Kemudian secara cukup mendadak pemerintah mencetuskan program pembangunan infrastruktur telekomunikasi di daerah Universal Service Obligation (USO) yang pelaksanaannya diserahkan melalui penunjukkan langsung kepada PT. Pasifik Satellite Nusantara (PSN) dan kepada PT. Citra Sari Makmur (CSM) dengan jumlah kapasitas dan teknologi yang berbeda. Pembangunan fasilitas telekomunikasi bernilai Rp 45 Milyar yang tersebar di 3010 lokasi ini terkesan bersifat top-down. Menjadi pertanyaan nantinya bagaimana kelangsungan fasilitas tersebut setelah selesai masa pemeliharaan, karena skema pembayaran dari rakyat yang sangat dibutuhkan untuk menutupi biaya Operasional dan Pemeliharaan (O/M) haruslah jelas. Berkaca dari kegagalan sektor ketenagalistrikan dalam melaksanakan pembangunan Solar Home System (SHS) untuk melistriki desa-desa, rasanya kekhawatiran kita sangat beralasan. Hal itu disebabkan originalisasi dan sosialisasi pelaksanaan program USO sangat diperlukan sehingga mampu menciptakan rasa memiliki bagi penduduk desa bersangkutan yang dapat menjamin kelangsungan fasilitas telekomunikasi tersebut.

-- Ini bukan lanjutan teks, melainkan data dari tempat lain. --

(* ===== verification/BenchSequential.v ===== *)
(** * What the sequential workload leaves in the database

    With keys that do not run out, the records are those of the numbers, and a
    scan gives them in the order they were put. *)

From Stdlib Require Import Strings.Byte.
From stdpp Require Import strings.
From S2P Require Import Prelude Bytes Float64 Entities Codec Fs Pager Cache Tree Wal Db Bisect.
From S2P Require Import TreeSizes TreeShape TreeScan TreeOps DbClient Bench BenchKeys BenchFacts BenchRuns.

Definition sequential_records (params : WorkloadParams) (n : nat) : list (bytes * bytes) :=
  (., replicate (Z.to_nat (value_size params)) x76) <$> sequential_keys (key_size params) n.

Lemma sequential_records_keys params n : (sequential_records params n).*1 = sequential_keys (key_size params) n.
Proof. unfold sequential_records. rewrite <-list_fmap_compose. apply list_fmap_id. Qed.

Lemma sequential_keys_snoc size n : sequential_keys size (S n) = sequential_keys size n ++ [sequential_key size (Z.of_nat n)].
Proof. unfold sequential_keys. by rewrite seq_S, fmap_app. Qed.

Lemma sequential_keys_sorted size n : 0 <= size -> Z.of_nat n <= 10 ^ size -> keys_lt (sequential_keys size n).
Proof.
  intros Hs. induction n as [|n IH]; intros Hn; [constructor|]. rewrite sequential_keys_snoc. apply keys_lt_app.
  split; [apply IH; lia|]. split; [repeat constructor|]. apply Forall_forall. intros k Hk. apply Forall_singleton.
  apply list_elem_of_fmap in Hk as (i & -> & Hi%elem_of_seq). apply sequential_key_lt; lia.
Qed.

Lemma sequential_records_nodup params n : 0 <= key_size params -> Z.of_nat n <= 10 ^ key_size params ->
  NoDup (sequential_records params n).*1.
Proof. intros Hs Hn. rewrite sequential_records_keys. by apply keys_lt_nodup, sequential_keys_sorted. Qed.

(** A full scan of a map made of a sorted list gives the list. *)
Lemma full_range_sorted l : keys_lt l.*1 -> map_range None None (list_to_map l : gmap bytes bytes) = l.
Proof.
  intros Hl. symmetry. apply map_range_unique; [done|]. intros key value.
  rewrite elem_of_map_range, <-elem_of_list_to_map by (by apply keys_lt_nodup).
  split; [|by intros [? _]]. intros Hin. split; [done|]. split; [by destruct key|done].
Qed.

(** One more record. *)
Lemma sequential_records_insert params n : 0 <= key_size params -> Z.of_nat (S n) <= 10 ^ key_size params ->
  <[sequential_key (key_size params) (Z.of_nat n) := replicate (Z.to_nat (value_size params)) x76]>
    (list_to_map (sequential_records params n) : gmap bytes bytes) = list_to_map (sequential_records params (S n)).
Proof.
  intros Hs Hn. pose proof (sequential_records_nodup params (S n) Hs Hn) as Hnd. unfold sequential_records in *.
  rewrite sequential_keys_snoc, fmap_app in *. simpl in *. rewrite fmap_app in Hnd. simpl in Hnd.
  rewrite list_to_map_snoc; [done|]. apply NoDup_app in Hnd as (_ & Hd & _). intros Hin. apply (Hd _ Hin). left.
Qed.

Section sequential.
Context {W : Type} `{WorldOk W}.
Context (ps kmax : Z) (Hb : GoodBounds ps kmax) (Hps : ps < 2 ^ 32) (c : Config) (h : nat) (Hc : fits_config c h).
Context (params : WorkloadParams) (Hsizes : sizes_ok ps kmax params).
Implicit Types r : Run (W := W).

Definition sequenced (n j : Z) (t : Tally) (d : DB) : Prop :=
  len (ty_latencies t) = j /\ ready ps kmax c h (n - j) d (list_to_map (sequential_records params (Z.to_nat j))).

Lemma sequenced_step n j t r : 0 < key_size params -> n <= 10 ^ key_size params -> 0 <= j < n -> sequenced n j t (run_db r) ->
  ends (sequential_put_step params (replicate (Z.to_nat (value_size params)) x76) j t) r (sequenced n (j + 1)).
Proof.
  intros Hk Hn Hj [Hl Hr]. unfold sequential_put_step. pose proof (so_value _ _ _ Hsizes).
  apply ends_bind, (ends_lift _ _ _ _ (make_sequential_key_ok j _ Hk ltac:(lia))). intros r1 E1. rewrite <-E1 in Hr.
  replace (n - j) with (n - (j + 1) + 1) in Hr by lia.
  apply (ends_counted_put ps kmax Hb Hps c h Hc params Hsizes (n - (j + 1)) _ t _ _ _ _ Hr); [lia|apply sequential_key_len; lia| |].
  { unfold len. rewrite length_replicate. lia. }
  intros t' d El _ Hr'. split; [lia|]. rewrite <-(Z2Nat.id j) in Hr' at 2 by lia.
  rewrite sequential_records_insert in Hr' by lia. by replace (Z.to_nat (j + 1)) with (S (Z.to_nat j)) by lia.
Qed.

Lemma sequential_put_loads ctx r : 0 < key_size params -> 0 <= n_ops params <= 10 ^ key_size params ->
  ready ps kmax c h (n_ops params) (run_db r) ∅ ->
  ends (run_sequential_put params ctx) r (fun out d => len out.1 = n_ops params /\
    ready ps kmax c h 0 d (list_to_map (sequential_records params (Z.to_nat (n_ops params))))).
Proof.
  intros Hk [Hn0 Hn] Hr. unfold run_sequential_put. apply ends_bind.
  eapply ends_mono; [apply (ends_progress _ _ (n_ops params) _ _ (sequenced (n_ops params)))|].
  - intros j t r1 Hj. by apply sequenced_step.
  - split; [done|]. by rewrite Z.sub_0_r.
  - intros t d [Hl Hr'] r2 E2. rewrite Z.max_r in Hl, Hr' by done. apply ends_ret. split; [done|].
    rewrite E2. by rewrite Z.sub_diag in Hr'.
Qed.
End sequential.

Swasta dan IT professional dilain pihak masih belum mendapat dukungan yang memadai. Pakar Internet Onno Purbo harus berjuang sendirian untuk mewujudkan infrastruktur dari rakyat, untuk rakyat dan oleh rakyat berbasiskan kombinasi teknologi VOIP, Wi-Fi, dan WLAN. Belum jelasnya visi Sistem Informasi Nasional (Sisfonas) yang dicanangkan oleh Kominfo juga dikhawatirkan oleh Sekjen APJII Heru Nugroho akan mengalami hambatan dalam implementasinya (Kompas, 3/9/03). Para praktisi yang masih mengkhawatirkan berbagai langkah penertiban yang biasa diambil oleh aparat penegak hukum dan Departemen Perhubungan, akhirnya banyak yang menunggu hingga berbagai kebijakan dan regulasi disempurnakan. Praktisi dan pakar telekomunikasi selayaknya tidak patah semangat dan terus berjuang diberbagai forum baik di dalam dan luar negeri guna mencari solusi dan berbagai alternatif teknologi yang lebih sesuai dengan kondisi negara kita.

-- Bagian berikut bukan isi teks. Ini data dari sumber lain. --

(** X1.  [get], [update] and [delete] of a Person raise the 404
    [HTTPException] exactly when the identifier is not a key of the Person
    dict; a stored identifier reads back its record.  Deleting a stored
    identifier removes it, so that a [get] that follows raises 404, and
    leaves what every other identifier reads as it was. *)
Theorem person_not_found (st : State) (i : UUID) :
  let not_found : exn := HTTPException 404 "Person not found" in
  ((get_person i st).1 = inl not_found ↔ persons st !! i = None)
  ∧ (∀ u, (update_person i u st).1 = inl not_found ↔ persons st !! i = None)
  ∧ ((delete_person i st).1 = inl not_found ↔ persons st !! i = None)
  ∧ (∀ p, persons st !! i = Some p → get_person i st = (inr p, st))
  ∧ (is_Some (persons st !! i) →
      ∃ st', delete_person i st = (inr (), st')
             ∧ persons st' = delete i (persons st)
             ∧ get_person i st' = (inl not_found, st')
             ∧ ∀ j, j ≠ i → get_person j st' = (fst (get_person j st), st')).
Proof.
  intros not_found. split; [|split; [|split; [|split]]].
  - rewrite get_person_spec. simpl. destruct (persons st !! i); naive_solver.
  - intros u. destruct (persons st !! i) as [cur|] eqn:Hcur.
    + rewrite (update_person_present _ _ cur) by done.
      destruct (PersonRead.validate _ _) as [[p|] w]; naive_solver.
    + rewrite update_person_absent by done. done.
  - rewrite delete_person_spec. destruct (persons st !! i); naive_solver.
  - intros p Hp. by rewrite get_person_spec, Hp.
  - intros [p Hp]. eexists. rewrite delete_person_spec, Hp.
    split; [reflexivity|]. split; [reflexivity|]. split.
    + rewrite get_person_spec. simpl. by rewrite lookup_delete_eq.
    + intros j Hj. rewrite !get_person_spec. simpl. by rewrite lookup_delete_ne.
Qed.
End person_store.
Section footprint.
Context `{Lib}.

(** X2.  What each route can touch.  The Mistake routes that write leave the
    Person dict alone and the Person routes that write leave the Mistake
    dict alone; the two deletes read neither the clock nor [uuid4()]; the
    health routes change nothing but the clock, by one reading; the listing,
    lookup and root routes leave the whole state as it was, also when
    they fail. *)
Theorem request_footprint (r : Request) (st : State) :
  match r with
  | POST_mistakes _ | PATCH_mistakes_id _ _ =>
      persons (app r st).2 = persons st
  | DELETE_mistakes_id _ =>
      persons (app r st).2 = persons st ∧ world (app r st).2 = world st
  | POST_persons _ | PATCH_persons_id _ _ =>
      mistakes (app r st).2 = mistakes st
  | DELETE_persons_id _ =>
      mistakes (app r st).2 = mistakes st ∧ world (app r st).2 = world st
  | GET_health _ | GET_health_path _ _ =>
      persons (app r st).2 = persons st ∧ mistakes (app r st).2 = mistakes st
      ∧ world (app r st).2 = (utcnow (world st)).2
  | GET_mistakes _ _ _ _ _ _ | GET_mistakes_id _
  | GET_persons _ _ _ _ _ _ | GET_persons_id _ | GET_root =>
      (app r st).2 = st
  end.
Proof.
  destruct r; unfold app, route.
  all: unfold get_health_no_path, get_health_with_path, make_health,
         gethostbyname_gethostname, create_mistake, list_mistakes, get_mistakes,
         update_mistake, delete_mistake, create_person, list_persons, get_person,
         update_person, delete_person, body_as.
  all: run.
  all: repeat (case_match; simpl in *; simplify_eq); rewrite ?State_eta; eauto.
Qed.
End footprint.
Section keys.
Context `{Lib}.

Dalam situasi seperti ini apa yang harus dilakukan? Menurut hemat saya ada beberapa langkah yang harus diambil oleh seluruh stakeholder telematika. Pertama, perlunya political will pemerintah untuk memajukan sektor telematika yang bisa diwujudkan antara lain melalui penyempurnaan berbagai regulasi dan kebijakan, pengkajian kembali tingkat keuntungan yang harus disetorkan oleh BUMN, serta pemberian keringanan bea masuk dan pajak komponen infrastruktur telematika. Kedua, menyiapkan peraturan yang mampu mendorong partisipasi pemerintah daerah untuk berinvestasi membangun infrastruktur telekomunikasi di daerahnya masing-masing. Ketiga, Mengkaji ulang dan memperbaharui kembali rencana pengembangan infrastruktur informasi secara menyeluruh seperti pernah dimulai dengan konsep Nusantara 21 dengan melibatkan segenap potensi yang ada. Selanjutnya, merangkul potensi yang ada di segenap lapisan masyarakat dan pakar telekomunikasi untuk kemudian secara bersama-sama mengembangkan infrastruktur telekomunikasi. Kelima, walaupun tidak terkait langsung, Departemen Perhubungan hendaknya mempercepat penyelesaian aturan interkoneksi dan transparansi dalam pemberian lisensi penyelenggaraan jasa telekomunikasi.

Terakhir, menyiapkan regulator untuk memonitor pasar telekomunikasi yang mampu berkerja secara profesional, berwibawa dan benar-benar independen.
Dengan diambilnya beberapa langkah di atas serta menjauhkan diri dari nuansa KKN, diharapkan peningkatan infrastruktur telekomunikasi dapat dilaksanakan guna memenuhi tuntutan sekaligus menjadi salah satu roda penggerak ekonomi nasional.